**Raw data:**
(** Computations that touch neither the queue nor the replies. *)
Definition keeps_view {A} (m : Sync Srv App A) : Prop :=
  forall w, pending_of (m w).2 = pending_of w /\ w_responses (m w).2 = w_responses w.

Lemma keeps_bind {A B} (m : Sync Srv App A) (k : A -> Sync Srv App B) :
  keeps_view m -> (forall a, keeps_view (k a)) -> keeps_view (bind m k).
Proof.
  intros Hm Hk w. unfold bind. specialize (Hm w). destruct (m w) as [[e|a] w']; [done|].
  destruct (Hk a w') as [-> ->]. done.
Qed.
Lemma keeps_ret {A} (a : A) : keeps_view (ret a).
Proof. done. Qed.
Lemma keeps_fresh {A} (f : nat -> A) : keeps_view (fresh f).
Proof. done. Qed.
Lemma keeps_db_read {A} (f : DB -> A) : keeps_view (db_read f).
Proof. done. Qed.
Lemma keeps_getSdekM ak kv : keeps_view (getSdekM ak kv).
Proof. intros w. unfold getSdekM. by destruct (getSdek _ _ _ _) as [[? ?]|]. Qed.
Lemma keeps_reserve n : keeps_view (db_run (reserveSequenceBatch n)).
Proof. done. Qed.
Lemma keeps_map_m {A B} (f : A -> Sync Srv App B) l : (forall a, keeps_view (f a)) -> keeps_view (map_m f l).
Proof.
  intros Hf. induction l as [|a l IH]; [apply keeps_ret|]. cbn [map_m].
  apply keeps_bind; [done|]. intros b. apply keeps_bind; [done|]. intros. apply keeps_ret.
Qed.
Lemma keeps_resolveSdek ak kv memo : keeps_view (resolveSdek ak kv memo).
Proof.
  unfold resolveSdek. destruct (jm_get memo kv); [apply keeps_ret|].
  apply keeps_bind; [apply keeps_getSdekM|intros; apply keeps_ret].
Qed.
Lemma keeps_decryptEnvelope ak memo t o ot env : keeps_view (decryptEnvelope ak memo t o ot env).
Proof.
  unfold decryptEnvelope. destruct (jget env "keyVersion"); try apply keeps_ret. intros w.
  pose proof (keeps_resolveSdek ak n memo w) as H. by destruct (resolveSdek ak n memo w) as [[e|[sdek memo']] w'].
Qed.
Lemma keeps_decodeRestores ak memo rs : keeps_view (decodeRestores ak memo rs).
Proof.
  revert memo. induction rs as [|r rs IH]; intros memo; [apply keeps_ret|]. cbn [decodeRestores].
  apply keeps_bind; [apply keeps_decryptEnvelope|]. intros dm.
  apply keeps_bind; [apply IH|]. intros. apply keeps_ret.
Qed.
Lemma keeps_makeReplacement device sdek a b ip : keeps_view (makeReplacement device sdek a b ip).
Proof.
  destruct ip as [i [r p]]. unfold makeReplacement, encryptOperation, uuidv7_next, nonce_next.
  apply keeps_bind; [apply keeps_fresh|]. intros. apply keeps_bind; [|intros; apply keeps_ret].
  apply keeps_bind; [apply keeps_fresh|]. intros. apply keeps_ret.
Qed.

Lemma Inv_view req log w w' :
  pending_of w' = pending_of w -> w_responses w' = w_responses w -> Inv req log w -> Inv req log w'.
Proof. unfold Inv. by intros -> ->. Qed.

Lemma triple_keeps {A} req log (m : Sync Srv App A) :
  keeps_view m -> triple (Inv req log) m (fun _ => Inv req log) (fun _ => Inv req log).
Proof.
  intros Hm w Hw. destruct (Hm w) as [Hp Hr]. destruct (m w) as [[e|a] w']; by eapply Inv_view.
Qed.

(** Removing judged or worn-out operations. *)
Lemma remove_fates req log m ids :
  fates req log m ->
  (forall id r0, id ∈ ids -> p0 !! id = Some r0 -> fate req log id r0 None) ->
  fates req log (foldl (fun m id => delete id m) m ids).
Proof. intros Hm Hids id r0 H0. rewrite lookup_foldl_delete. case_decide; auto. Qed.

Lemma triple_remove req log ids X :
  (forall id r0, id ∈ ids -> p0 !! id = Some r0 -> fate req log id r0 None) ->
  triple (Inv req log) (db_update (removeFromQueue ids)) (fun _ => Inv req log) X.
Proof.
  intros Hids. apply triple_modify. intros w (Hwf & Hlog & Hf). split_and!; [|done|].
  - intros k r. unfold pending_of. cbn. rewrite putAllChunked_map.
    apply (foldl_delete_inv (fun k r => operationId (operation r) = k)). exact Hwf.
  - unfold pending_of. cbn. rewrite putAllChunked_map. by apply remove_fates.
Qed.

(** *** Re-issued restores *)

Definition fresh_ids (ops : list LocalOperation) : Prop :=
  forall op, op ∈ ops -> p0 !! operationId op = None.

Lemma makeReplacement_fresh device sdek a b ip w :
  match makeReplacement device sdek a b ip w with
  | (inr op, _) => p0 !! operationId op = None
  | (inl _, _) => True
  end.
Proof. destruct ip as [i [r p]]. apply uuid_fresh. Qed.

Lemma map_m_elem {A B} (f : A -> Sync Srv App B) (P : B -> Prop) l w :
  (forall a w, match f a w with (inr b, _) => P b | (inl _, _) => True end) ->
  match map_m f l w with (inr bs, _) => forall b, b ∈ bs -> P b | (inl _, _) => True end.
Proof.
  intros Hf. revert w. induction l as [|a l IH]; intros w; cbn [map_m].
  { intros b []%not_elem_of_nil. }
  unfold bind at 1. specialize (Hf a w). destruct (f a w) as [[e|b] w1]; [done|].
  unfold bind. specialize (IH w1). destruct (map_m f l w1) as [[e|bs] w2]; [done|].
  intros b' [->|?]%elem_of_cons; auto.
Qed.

**Directions for this task:**
Extract every entry in the listing word for word.

**Task solution:**
(** Computations that touch neither the queue nor the replies. *)
Definition keeps_view {A} (m : Sync Srv App A) : Prop :=
  forall w, pending_of (m w).2 = pending_of w /\ w_responses (m w).2 = w_responses w.

Lemma keeps_bind {A B} (m : Sync Srv App A) (k : A -> Sync Srv App B) :
  keeps_view m -> (forall a, keeps_view (k a)) -> keeps_view (bind m k).
Proof.
  intros Hm Hk w. unfold bind. specialize (Hm w). destruct (m w) as [[e|a] w']; [done|].
  destruct (Hk a w') as [-> ->]. done.
Qed.
Lemma keeps_ret {A} (a : A) : keeps_view (ret a).
Proof. done. Qed.
Lemma keeps_fresh {A} (f : nat -> A) : keeps_view (fresh f).
Proof. done. Qed.
Lemma keeps_db_read {A} (f : DB -> A) : keeps_view (db_read f).
Proof. done. Qed.
Lemma keeps_getSdekM ak kv : keeps_view (getSdekM ak kv).
Proof. intros w. unfold getSdekM. by destruct (getSdek _ _ _ _) as [[? ?]|]. Qed.
Lemma keeps_reserve n : keeps_view (db_run (reserveSequenceBatch n)).
Proof. done. Qed.
Lemma keeps_map_m {A B} (f : A -> Sync Srv App B) l : (forall a, keeps_view (f a)) -> keeps_view (map_m f l).
Proof.
  intros Hf. induction l as [|a l IH]; [apply keeps_ret|]. cbn [map_m].
  apply keeps_bind; [done|]. intros b. apply keeps_bind; [done|]. intros. apply keeps_ret.
Qed.
Lemma keeps_resolveSdek ak kv memo : keeps_view (resolveSdek ak kv memo).
Proof.
  unfold resolveSdek. destruct (jm_get memo kv); [apply keeps_ret|].
  apply keeps_bind; [apply keeps_getSdekM|intros; apply keeps_ret].
Qed.
Lemma keeps_decryptEnvelope ak memo t o ot env : keeps_view (decryptEnvelope ak memo t o ot env).
Proof.
  unfold decryptEnvelope. destruct (jget env "keyVersion"); try apply keeps_ret. intros w.
  pose proof (keeps_resolveSdek ak n memo w) as H. by destruct (resolveSdek ak n memo w) as [[e|[sdek memo']] w'].
Qed.
Lemma keeps_decodeRestores ak memo rs : keeps_view (decodeRestores ak memo rs).
Proof.
  revert memo. induction rs as [|r rs IH]; intros memo; [apply keeps_ret|]. cbn [decodeRestores].
  apply keeps_bind; [apply keeps_decryptEnvelope|]. intros dm.
  apply keeps_bind; [apply IH|]. intros. apply keeps_ret.
Qed.
Lemma keeps_makeReplacement device sdek a b ip : keeps_view (makeReplacement device sdek a b ip).
Proof.
  destruct ip as [i [r p]]. unfold makeReplacement, encryptOperation, uuidv7_next, nonce_next.
  apply keeps_bind; [apply keeps_fresh|]. intros. apply keeps_bind; [|intros; apply keeps_ret].
  apply keeps_bind; [apply keeps_fresh|]. intros. apply keeps_ret.
Qed.

Lemma Inv_view req log w w' :
  pending_of w' = pending_of w -> w_responses w' = w_responses w -> Inv req log w -> Inv req log w'.
Proof. unfold Inv. by intros -> ->. Qed.

Lemma triple_keeps {A} req log (m : Sync Srv App A) :
  keeps_view m -> triple (Inv req log) m (fun _ => Inv req log) (fun _ => Inv req log).
Proof.
  intros Hm w Hw. destruct (Hm w) as [Hp Hr]. destruct (m w) as [[e|a] w']; by eapply Inv_view.
Qed.

(** Removing judged or worn-out operations. *)
Lemma remove_fates req log m ids :
  fates req log m ->
  (forall id r0, id ∈ ids -> p0 !! id = Some r0 -> fate req log id r0 None) ->
  fates req log (foldl (fun m id => delete id m) m ids).
Proof. intros Hm Hids id r0 H0. rewrite lookup_foldl_delete. case_decide; auto. Qed.

Lemma triple_remove req log ids X :
  (forall id r0, id ∈ ids -> p0 !! id = Some r0 -> fate req log id r0 None) ->
  triple (Inv req log) (db_update (removeFromQueue ids)) (fun _ => Inv req log) X.
Proof.
  intros Hids. apply triple_modify. intros w (Hwf & Hlog & Hf). split_and!; [|done|].
  - intros k r. unfold pending_of. cbn. rewrite putAllChunked_map.
    apply (foldl_delete_inv (fun k r => operationId (operation r) = k)). exact Hwf.
  - unfold pending_of. cbn. rewrite putAllChunked_map. by apply remove_fates.
Qed.

(** *** Re-issued restores *)

Definition fresh_ids (ops : list LocalOperation) : Prop :=
  forall op, op ∈ ops -> p0 !! operationId op = None.

Lemma makeReplacement_fresh device sdek a b ip w :
  match makeReplacement device sdek a b ip w with
  | (inr op, _) => p0 !! operationId op = None
  | (inl _, _) => True
  end.
Proof. destruct ip as [i [r p]]. apply uuid_fresh. Qed.

Lemma map_m_elem {A B} (f : A -> Sync Srv App B) (P : B -> Prop) l w :
  (forall a w, match f a w with (inr b, _) => P b | (inl _, _) => True end) ->
  match map_m f l w with (inr bs, _) => forall b, b ∈ bs -> P b | (inl _, _) => True end.
Proof.
  intros Hf. revert w. induction l as [|a l IH]; intros w; cbn [map_m].
  { intros b []%not_elem_of_nil. }
  unfold bind at 1. specialize (Hf a w). destruct (f a w) as [[e|b] w1]; [done|].
  unfold bind. specialize (IH w1). destruct (map_m f l w1) as [[e|bs] w2]; [done|].
  intros b' [->|?]%elem_of_cons; auto.
Qed.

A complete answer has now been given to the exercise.